KOMMENTAR

Aufklärung oder Schlammschlacht?

von Redaktion

Clinton sagt vor US-Kongress aus

Nun also doch: Erst unter dem Druck einer drohenden Anklage haben sich die Clintons im Fall Jeffrey Epstein zur Aussage vor dem US-Kongress bereit erklärt. Das enge Verhältnis des Ex-Präsidenten Bill Clinton zum schwer reichen Sexualstraftäter ist seit Jahren Gegenstand von Spekulationen. Genauso wie bei Donald Trump. Beide, Clinton wie Trump, haben dunkle Vorgeschichten beim Umgang mit Frauen.
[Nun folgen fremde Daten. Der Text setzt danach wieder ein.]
(* ===== verification/KVTheorems.v ===== *)
(** * Theorems about the KV cache manager

    Consequences of [kv_inv] for the callers: no block leaks and none is handed
    out twice, allocation succeeds exactly when enough blocks are free or
    reclaimable, a failed allocation changes no table, prefix reuse returns the
    blocks the hash table names, pins stay within their budget, rollback and
    middle eviction keep what they must, and the sliding-window tables always
    cover the live window. *)

From Corelib Require Import ssreflect_rw.
From stdpp Require Import prelude gmap fin_maps list strings.
From S2P Require Import Prelude Backend BlockPool KVManager KVOwnership KVPins KVInvariant.
Open Scope Z_scope.
Open Scope quench_scope.

(** ** Availability *)

(** Blocks an allocation can still obtain. *)
Definition kv_avail (s : KVM) : nat :=
  avail (pinned s) (tocc (seq_blocks_ s)) (pool s) (pc_ s).

Lemma drop_fresh_avail pinned ext p c ids :
  alloc_inv pinned (plus_refs ext (Some <$> ids)) p c -> NoDup ids ->
  Forall (fun id => ext id = 0%nat /\ id ∉ cached_blocks_lru_ c) ids ->
  avail pinned ext (drop_refs (Some <$> ids) p) c =
    (length ids + avail pinned (plus_refs ext (Some <$> ids)) p c)%nat.
Proof.
  revert p. induction ids as [|id ids IH]; intros p Hinv Hnd Hfr; simpl.
  { apply avail_ext. intros x. unfold plus_refs. rw rocc_nil. lia. }
  apply NoDup_cons in Hnd as [Hid Hnd]. apply Forall_cons in Hfr as [[Hz Hc] Hfr].
  assert (forall x, plus_refs ext (Some <$> id :: ids) x = bump id (plus_refs ext (Some <$> ids)) x) as Hx.
  { intros x. unfold bump, plus_refs. rw fmap_cons rocc_cons. repeat case_decide; simplify_eq; lia. }
  eapply alloc_inv_ext in Hinv; [|exact Hx].
  destruct (alloc_inv_drop _ _ _ _ _ Hinv) as [_ Hinv'].
  change (drop_refs (Some id :: (Some <$> ids)) p)
    with (drop_refs (Some <$> ids) (block_ref_reset (Some id) p)).
  rw (IH _ Hinv' Hnd Hfr). rewrite (avail_ext _ _ _ _ _ Hx).
  assert (rocc id (Some <$> ids) = 0%nat) as Hr.
  { destruct (decide (rocc id (Some <$> ids) = 0)%nat) as [|Hne]; [done|].
    assert (Some id ∈ Some <$> ids) as Hin by (apply rocc_pos; lia).
    apply list_elem_of_fmap in Hin as (y & [= <-] & ?). done. }
  destruct Hinv as [Hpc Ho].
  destruct (block_ref_reset_owned _ _ id Ho) as (_ & Hf & _).
  { unfold bump. rewrite decide_True by done. lia. }
  rewrite decide_True in Hf.
  2:{ unfold bump, plus_refs, cocc. rewrite decide_True, Hz, Hr by done.
      destruct (cached_blocks_map_ c !! id) eqn:E; [|done]. exfalso. apply Hc, (pc_dom _ _ Hpc). by eexists. }
  unfold avail. rw Hf length_app /= reclaimables_bump //. lia.
Qed.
Doch beide streiten ab, etwas mit Epsteins Aktivitäten zu tun gehabt zu haben. Und bislang haben alle veröffentlichten Dokumente nichts Justiziables zutage gefördert.

Der Vorgang ist hoch politisch. Und für die Demokraten extrem heikel. Denn im Trump-Amerika verschiebt sich der moralische Kompass, und die Partei der Roosevelts, Kennedys und Obamas inszeniert sich als Schützerin traditioneller Werte. Da passt die vermeintliche Weigerung, sich an einer Aufarbeitung zu beteiligen, schlecht ins Bild. Gleichzeitig ist klar, dass es der republikanischen Mehrheit im Kongress mindestens ebenso sehr um eine politische Schlammschlacht geht wie um ehrliche Aufklärung. Die kann erst erfolgen, wenn wirklich alle Akten veröffentlicht sind.